Graeme Geldenhuys schrieb:
THE SLOWNESS YOU GUYS ARE MENTIONING IS BASED ON AN CRAP IMPLEMENTATION.
Well, the goal has shifted away from only *syntax* highlighting.
I don't know what editor you guys used to test syntax highlighting, but clearly it was a crap editor. jEdit being a Java program is damn fast (imagine that, a Java app being fast.) and extremely efficient with LARGE files. So regexp syntax highlighting, implemented correctly, does not slow down syntax highlighting!!
RegExp per se is a DFA, but recognition of multiple possible tokens requires a NFA. This increases the O() complexity of the algorithm.
Multi-line comments, or even worse: nested comments, require to pre-scan an file, before the highlighter can be used.
So it depends on the *concrete* syntax, how fast or slow the lexer automaton can be.
Next comes the storage of modifications.

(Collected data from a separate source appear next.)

(** A caller's loop over [Next], to the error that ends it ([EOF] at the end). *)
Fixpoint cutAll (fuel : nat) (c : Chunker) : list bytes * error :=
  match fuel with
  | O => ([], EMsg "no fuel")
  | S fuel =>
      match Next c with
      | (Ok b, c) => let '(bs, e) := cutAll fuel c in (b :: bs, e)
      | (Err e, _) => ([], e)
      end
  end.

(** ** The reference: one byte at a time *)

Definition endsAt (g : Geometry) (n h : Z) : bool :=
  if n <? gMin g then Z.land h (Z.lor (u64 (Z.shiftl (Mask g) 2)) (Mask g)) =? 0
  else if n <? gMax g then Z.land h (Z.shiftr (Mask g) 2) =? 0
  else true.

(** The complete chunks of [data], and the bytes after the last cut. *)
Fixpoint chunksOf (g : Geometry) (s : roll) (cur data : bytes) : list bytes * bytes :=
  match data with
  | [] => ([], cur)
  | b :: data =>
      let s := rollByte b s in
      let cur := cur ++ [b] in
      if endsAt g (zlen cur) (rhash s)
      then let '(bs, rest) := chunksOf g s [] data in (cur :: bs, rest)
      else chunksOf g s cur data
  end.

(** What a reader delivers before the error that ends it, with [k] empty reads
    in a row already. *)
Fixpoint delivers (k : nat) (src : source) : bytes * error :=
  match src with
  | [] => ([], EOF)
  | (b, Some e) :: _ => (b, e)
  | (b, None) :: src =>
      if (length b =? 0)%nat then
        if (maxConsecutiveEmptyReads <=? S k)%nat then ([], ErrNoProgress) else delivers (S k) src
      else let '(d, e) := delivers 0 src in (b ++ d, e)
  end.

(** The cut a stream is stored with. *)
Definition refCut (g : Geometry) (src : source) : list bytes * error :=
  let '(data, e) := delivers 0 src in
  let '(bs, rest) := chunksOf g startRoll [] data in
  (bs ++ (if bool_decide (e = EOF) && negb (length rest =? 0)%nat then [rest] else []), e).

(** ** [scan] cuts where the reference cuts *)

Lemma scanLoop_ref g mask k : forall p s cut out rest s',
  scanLoop mask k p s = (cut, out, rest, s') ->
  p = out ++ rest /\ (cut = true -> out <> []) /\ (cut = false -> length out = (k `min` length p)%nat) /\
  forall cur data, (forall m h, zlen cur < m <= zlen cur + Z.of_nat k -> endsAt g m h = (Z.land h mask =? 0)) ->
    chunksOf g s cur (p ++ data) =
      if cut then let '(bs, r) := chunksOf g s' [] (rest ++ data) in ((cur ++ out) :: bs, r)
      else chunksOf g s' (cur ++ out) (rest ++ data).
Proof.
  induction k as [|k IH]; intros p s cut out rest s' E; cbn [scanLoop] in E.
  - injection E as <- <- <- <-. split_and!; try done. intros. by rewrite app_nil_r.
  - destruct p as [|b p].
    { injection E as <- <- <- <-. split_and!; try done. intros. by rewrite app_nil_r. }
    destruct (Z.land (rhash (rollByte b s)) mask =? 0) eqn:Em in E.
    + injection E as <- <- <- <-. split_and!; try done. intros cur data Hm. cbn [app chunksOf].
      rewrite Hm, Em by (rewrite length_app; simpl; lia). done.
    + destruct (scanLoop mask k p (rollByte b s)) as [[[cut1 out1] rest1] s1] eqn:E1 in E.
      injection E as <- <- <- <-. destruct (IH _ _ _ _ _ _ E1) as (-> & Hc & Hnc & Hcut).
      split_and!; try done. { intros ->. simpl. rewrite Hnc by done. lia. }
      intros cur data Hm. cbn [app chunksOf]. rewrite Hm, Em by (rewrite length_app; simpl; lia).
      rewrite Hcut. { by rewrite <-!app_assoc. }
      intros m h Hmm. apply Hm. rewrite length_app in Hmm. simpl in Hmm. lia.
Qed.

Lemma scan_ref g p n s cut out rest s' :
  gMin g < gMax g -> 0 <= n < gMax g ->
  scan g (Z.lor (u64 (Z.shiftl (Mask g) 2)) (Mask g)) (Z.shiftr (Mask g) 2) p n s = (cut, out, rest, s') ->
  p = out ++ rest /\ (p <> [] -> out <> []) /\ (cut = false -> rest = [] /\ n + zlen out < gMax g) /\
  forall cur data, zlen cur = n ->
    chunksOf g s cur (p ++ data) =
      if cut then let '(bs, r) := chunksOf g s' [] (rest ++ data) in ((cur ++ out) :: bs, r)
      else chunksOf g s' (cur ++ out) data.
Proof.
  intros Hg Hn. unfold scan.
  destruct (scanLoop _ _ p s) as [[[cut1 a] p1] s1] eqn:E1.
  destruct (scanLoop_ref g _ _ _ _ _ _ _ _ E1) as (-> & Hc1 & Hnc1 & Hr1).
  assert (forall cur data, zlen cur = n -> chunksOf g s cur ((a ++ p1) ++ data) =
      if cut1 then let '(bs, r) := chunksOf g s1 [] (p1 ++ data) in ((cur ++ a) :: bs, r)
      else chunksOf g s1 (cur ++ a) (p1 ++ data)) as H1.
  { intros cur data Hcur. apply Hr1. intros m h Hm. unfold endsAt. by rewrite (proj2 (Z.ltb_lt m _)) by lia. }
  destruct cut1.
  { intros [= <- <- <- <-]. split_and!; try done. intros _. auto. }
  specialize (Hnc1 eq_refl). rewrite length_app in Hnc1.
  destruct (scanLoop _ _ p1 s1) as [[[cut2 b] p2] s2] eqn:E2.
  destruct (scanLoop_ref g _ _ _ _ _ _ _ _ E2) as (-> & Hc2 & Hnc2 & Hr2).
  rewrite !length_app in *.
  assert (forall cur data, zlen cur = n -> chunksOf g s cur ((a ++ b ++ p2) ++ data) =
      if cut2 then let '(bs, r) := chunksOf g s2 [] (p2 ++ data) in ((cur ++ a ++ b) :: bs, r)
      else chunksOf g s2 (cur ++ a ++ b) (p2 ++ data)) as H2.
  { intros cur data Hcur. rewrite H1, Hr2 by done || (intros m h; rewrite length_app; intros Hm; unfold endsAt;
      rewrite (proj2 (Z.ltb_ge m _)), (proj2 (Z.ltb_lt m _)) by lia; done). by rewrite <-app_assoc. }
  destruct cut2.
  { intros [= <- <- <- <-]. split_and!; try done; [by rewrite <-app_assoc|].
    intros _ [_ ?]%app_eq_nil. by apply Hc2. }
  specialize (Hnc2 eq_refl). destruct p2 as [|c p3]; intros [= <- <- <- <-]; rewrite ?app_nil_r in *.
  - split_and!; try done. { intros _. rewrite length_app. split; [done|]. simpl in *. lia. }
  - split_and!; try done; [by rewrite <-!app_assoc| |].
    { intros _ [_ [_ ?]%app_eq_nil]%app_eq_nil. done. }
    intros cur data Hcur. rewrite H2 by done. cbn [app chunksOf]. simpl in Hnc1, Hnc2.
    assert (endsAt g (zlen ((cur ++ a ++ b) ++ [c])) (rhash (rollByte c s2)) = true) as ->.
    { unfold endsAt. rewrite !length_app. simpl. rewrite (proj2 (Z.ltb_ge _ (gMin g))), (proj2 (Z.ltb_ge _ (gMax g))) by lia.
      done. }
    by rewrite <-!app_assoc.
Qed.

(** ** [fill] and [Next] over any reader *)

(** What the chunker has still to see: buffered bytes, then what the reader delivers. *)
Definition remaining (c : Chunker) : bytes * error :=
  if ceof c then (pending c, EOF)
  else match crerr c with
       | Some e => (pending c, e)
       | None => let '(d, e) := delivers 0 (cr c) in (pending c ++ d, e)
       end.

Definition good (c : Chunker) : Prop :=
  gMin (cg c) < gMax (cg c) /\ 1 <= gMax (cg c) /\ 1 <= rdlen c /\ crerr c <> Some EOF /\
  hard c = Z.lor (u64 (Z.shiftl (Mask (cg c)) 2)) (Mask (cg c)) /\ easy c = Z.shiftr (Mask (cg c)) 2.

(** [c'] differs from [c] only in what was read. *)
Definition refilled (c c' : Chunker) : Prop :=
  good c' /\ cg c' = cg c /\ croll c' = croll c /\ cbuf c' = cbuf c /\ (left c' <= left c)%nat.

(** What a successful refill, or the error that ends the stream, leaves. *)
Definition fill_post (c : Chunker) (d : bytes) (e : error) (out : option error * Chunker) : Prop :=
  refilled c out.2 /\
  match out.1 with
  | None => pending out.2 <> [] /\ remaining out.2 = (d, e)
  | Some e' => d = [] /\ e' = e /\ pending out.2 = [] /\ (e = EOF -> remaining out.2 = ([], EOF))
  end.

Lemma refilled_trans c1 c2 c3 : refilled c1 c2 -> refilled c2 c3 -> refilled c1 c3.
Proof. unfold refilled. intros (?&?&?&?&?) (?&?&?&?&?). split_and!; try congruence. lia. Qed.

Lemma fill_post_trans c c' d e out : refilled c c' -> fill_post c' d e out -> fill_post c d e out.
Proof. intros Hr [Hr' Hm]. split; [by eapply refilled_trans|done]. Qed.

(** Nothing is read once the end or an error is known. *)
Lemma fillLoop_known fuel k c d e :
  good c -> (2 <= fuel)%nat -> ceof c = true \/ crerr c <> None -> remaining c = (d, e) ->
  fill_post c d e (fillLoop fuel k c).
Proof.
  intros Hg Hf Hk Hr. destruct fuel as [|fuel]; [lia|]. cbn [fillLoop].
  assert (refilled c c) as Hrr by (unfold refilled; auto).
  destruct (pending c) as [|x p] eqn:Ep; [|split; [done|]; simpl; by rewrite Ep].
  unfold remaining in Hr. rewrite Ep in Hr. destruct (ceof c) eqn:Ee.
  - injection Hr as <- <-. split; [done|]. simpl. unfold remaining. by rewrite Ee, Ep.
  - destruct (crerr c) as [x|] eqn:Ex; [|naive_solver]. injection Hr as <- <-. split; simpl.
    + destruct Hg as (?&?&?&?&?&?). unfold refilled, good, left. simpl. rewrite Ep. split_and!; done.
    + split_and!; done.
Qed.

Lemma delivers_split k cap b e src : 0 < cap < zlen b ->
  delivers k ((b, e) :: src) =
  let '(d, x) := delivers 0 ((drop (Z.to_nat cap) b, e) :: src) in (take (Z.to_nat cap) b ++ d, x).
Proof.
  intros Hc. simpl. destruct e as [e|]; [by rewrite take_drop|].
  rewrite (proj2 (Nat.eqb_neq (length b) 0)) by lia.
  rewrite (proj2 (Nat.eqb_neq (length (drop _ b)) 0)) by (rewrite length_drop; lia).
  destruct (delivers 0 src). by rewrite app_assoc, take_drop.
Qed.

A mere viewer can work directly on the immutable file, but when the source can be modified at runtime, with undo-tracking, and foldable blocks come into play, and UTF-8 and tab expansion, then it may take longer to retrieve the text to show, the highlighter must be fault-tolerant to cover temporarily invalid tokens, and the source may need a reparse on every single insert/delete.
So yes, a syntax highlither *can* be amazingly fast, as I know from my own experiments, but this can vary dramatically with more complex requirements.
IMO it's a matter of preferences, whether one wants to construct an editor in the first place, and add syntax-highlighting to it, or whether one wants to implement an syntax highlighter for an file viewer. So it doesn't make sense to compare apples and oranges, and to suspect a crappy implementation, unless one knows all related requirements.